(* ===== verification/DemoCmd.v ===== *)
(** * The fairness demo ([cmdDemo])

    The [demo] command publishes a flood to one group and a few messages to another
    over the broker's service, without interceptors, drains both through a work
    stream of credit one, and reports the order.  The client and the stream's
    handler take turns: a frame is handled, then everything sent is received. *)

From S2P Require Import Prelude GoStrings Keys Data Store Float GoNumbers Publish Workflow Broker Control Auth Timers Fsm Demo Commands Fairness Meter Policy Scheduler SchedulerProps Hash Node NodeControl NodeOps NodeStats NodeWorkflow NodeAuth NodeProps NodeDemo NodeAuthProps Transport Work.

Definition demoLane : bytes := bs "demo".
Definition demoNA : nat := 500.
Definition demoNB : nat := 20.

Section demo.
Context {PC : PayloadCodec} {PE : PolicyEngines} {W : World} {T : Text}.

Definition demoSpec (group : bytes) (i : nat) : MessageSpec :=
  mkMessageSpec demoLane group (group ++ bs "-" ++ utoa (N.of_nat i)) ∅ NBNone 0 None None None [] false [].
Fixpoint demoPublish (group : bytes) (count i : nat) : NM unit :=
  match count with
  | O => mret ()
  | S count' => Broker_Publish (Some (demoSpec group i));; demoPublish group count' (S i)
  end.
(** The handler takes a frame: what it sends; an error once the call has ended. *)
Definition demoServe (m : WorkClientMsg) (s : stream) : NM (list WorkServerMsg * stream) :=
  f ← onFrame m s;
  let '(os, s, e) := f in
  match e with
  | Some (Err e) => nfail e
  | Some (Ok _) => nfail EOF
  | None =>
      a ← afterSelect (λ _, (true, true)) s;
      let '(os', s, e) := a in
      match e with Some (Err e) => nfail e | Some (Ok _) => nfail EOF | None => mret (os ++ os', s) end
  end.
(** The leases among what was received, in order. *)
Definition leasesIn (os : list WorkServerMsg) : list LeaseResult :=
  omap (λ o, match o with Srv_Lease lr => Some lr | _ => None end) os.
(** The client's loop: acknowledge every lease, until [total] have come.  [sent] are
    the frames under way to the server.  [None]: it waits for ever, or out of fuel. *)
Fixpoint demoLoop (fuel total : nat) (sent : list WorkClientMsg) (s : stream) (order : list bytes) :
    NM (option (list bytes)) :=
  if (total <=? length order)%nat then mret (Some (take total order))
  else
    match fuel, sent with
    | O, _ | _, [] => mret None
    | S fuel', m :: sent' =>
        r ← demoServe m s;
        let ls := leasesIn r.1 in
        demoLoop fuel' total (sent' ++ (Msg_Ack ∘ lr_LeaseID <$> ls)) r.2 (order ++ (lr_GroupID <$> ls))
    end.
(** The place after the last delivery to B. *)
Fixpoint lastB (i : nat) (order : list bytes) : nat :=
  match order with
  | [] => 0
  | g :: order' => Nat.max (if bool_decide (g = bs "B") then S i else 0) (lastB (S i) order')
  end.
Definition demoReport (nA nB : nat) (order : list bytes) : bytes :=
  let num n := utoa (N.of_nat n) in
  let first := Nat.min 40 (length order) in
  bs "first " ++ num first ++ bs " served: " ++ mjoin ((λ g, g ++ bs " ") <$> take first order) ++ [chr 10] ++
  bs "group B's " ++ num nB ++ bs " messages were all delivered within the first " ++ num (lastB 0 order) ++
  bs " of " ++ num (nA + nB)%nat ++ bs " total deliveries." ++ [chr 10] ++
  (if (lastB 0 order <=? 3 * nB)%nat
   then bs "PASS: the 500-message group did not head-of-line-block the 20-message group."
   else bs "WARN: group B finished later than expected for a 1:1 interleave.") ++ [chr 10].
Definition cmdDemo (nA nB : nat) : NM (option (list bytes * bytes)) :=
  demoPublish (bs "A") nA 0;;
  demoPublish (bs "B") nB 0;;
  let request := Msg_LeaseRequest (mkLeaseRequest demoLane 1 [] [] demoLane) in
  order ← demoLoop (S (nA + nB)) (nA + nB) [request] newStream [];
  mret ((λ order, (order,
    bs "rota demo: publishing " ++ utoa (N.of_nat nA) ++ bs " messages to group A and " ++ utoa (N.of_nat nB) ++
    bs " to group B in lane " ++ [chr 34] ++ demoLane ++ [chr 34] ++ [chr 10] ++ demoReport nA nB order)) <$> order).
End demo.

(** ** A world for it: the commands the demo proposes, in bytes *)
Definition drill_plain (p : PublishCmd) : bool :=
  bool_decide (p.(p_Headers) = ∅) && f64_eqb p.(p_Weight) f64_zero && negb p.(p_HasWeight) && (p.(p_BatchSize) =? 0) &&
  negb p.(p_HasBatch) && (p.(p_MaxAttempts) =? 0) && (p.(p_TtlExpiryMs) =? 0) && negb p.(p_IssueToken) &&
  negb (nonempty p.(p_ExternalToken)) && negb (nonempty p.(p_DedupKey)) && (p.(p_DedupExpiryMs) =? 0).
Definition drill_marshal (c : Command) : result bytes :=
  match c.(c_Publish), c.(c_Lease), c.(c_Ack) with
  | Some p, _, _ =>
      if drill_plain p
      then Ok (chr 80 :: u64be p.(p_NotBeforeMs) ++ u64be p.(p_NowMs) ++ esc p.(p_Lane) ++ esc p.(p_GroupID) ++ p.(p_Payload))
      else Err (bs "unsupported")
  | _, Some l, _ =>
      Ok (chr 76 :: u64be l.(l_DeadlineMs) ++ u64be l.(l_MaxLifeMs) ++ esc l.(l_Lane) ++ esc l.(l_GroupID) ++ l.(l_ConsumerID))
  | _, _, Some a => Ok (chr 65 :: u64be a.(a_LeaseID))
  | _, _, _ => Err (bs "unsupported")
  end.
Definition drill_decode (b : bytes) : option Command :=
  match b with
  | "P"%char :: b =>
      '(nb, b) ← take64 b; '(now, b) ← take64 b; '(lane, b) ← unesc b; '(group, payload) ← unesc b;
      Some (cmd_Publish (mkPublishCmd lane group payload ∅ f64_zero false 0 false 0 nb 0 now false [] [] 0))
  | "L"%char :: b =>
      '(dl, b) ← take64 b; '(ml, b) ← take64 b; '(lane, b) ← unesc b; '(group, consumer) ← unesc b;
      Some (cmd_Lease (mkLeaseCmd lane group consumer dl ml))
  | "A"%char :: b => '(id, _) ← take64 b; Some (cmd_Ack (mkAckCmd id))
  | _ => None
  end.
#[local] Instance drill_world : World := {|
  world := demo_state;
  now_ms w := (w.(dw_time), mkdemo (w.(dw_time) + 1) w.(dw_next));
  rand_Read k w := (Ok (replicate k "r"%char), w);
  raft_Apply _ w := (mkraftReply [] (Ok w.(dw_next)), mkdemo w.(dw_time) (w.(dw_next) + 1));
  raft_IsLeader _ := true;
  raft_LeaderWithID _ := (bs "addr", bs "demo");
  raft_term _ := Some 1; raft_GetConfiguration _ := Ok [(bs "demo", bs "addr", true)];
  limiter := unit; NewLimiter _ _ := tt; limiter_Allow _ w := (true, tt, w);
  cron_schedule := unit; ParseStandard _ := Ok tt; cron_Next _ now := (now / 1000 + 1) * 1000;
  marshal_cmd := drill_marshal; unmarshal_cmd := drill_decode;
  marshal_binding _ := Err []; unmarshal_binding _ := None
|}.
Definition drill_node : Node := Open (mkConfig (bs "/tmp/rota-demo") (bs "demo") 0 0 0 [] [] false [] ∅) ∅ (mkdemo 1000 1).
Definition drill (nA nB : nat) : option (list bytes * nat) :=
  match cmdDemo nA nB drill_node with
  | Some (Ok (Some (order, _)), _) => Some (order, lastB 0 order)
  | _ => None
  end.
(** A small run of the demo passes: the groups alternate until B is drained, then A
    has the stream to itself. *)
Example demo_interleaves :
  drill 30 3 = Some (mjoin (replicate 3 [bs "A"; bs "B"]) ++ replicate 27 (bs "A"), 6%nat).
Proof. vm_compute. reflexivity. Qed.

☆ ☆ ☆ ☆ ☆

### Exercise requirements:
In the listing above, find the line containing "else Err (bs" and the line containing "65 :: u64be a.(a_LeaseID))", then quote both, plus every line between them, exactly as written.

### Task answer:
      else Err (bs "unsupported")
  | _, Some l, _ =>
      Ok (chr 76 :: u64be l.(l_DeadlineMs) ++ u64be l.(l_MaxLifeMs) ++ esc l.(l_Lane) ++ esc l.(l_GroupID) ++ l.(l_ConsumerID))
  | _, _, Some a => Ok (chr 65 :: u64be a.(a_LeaseID))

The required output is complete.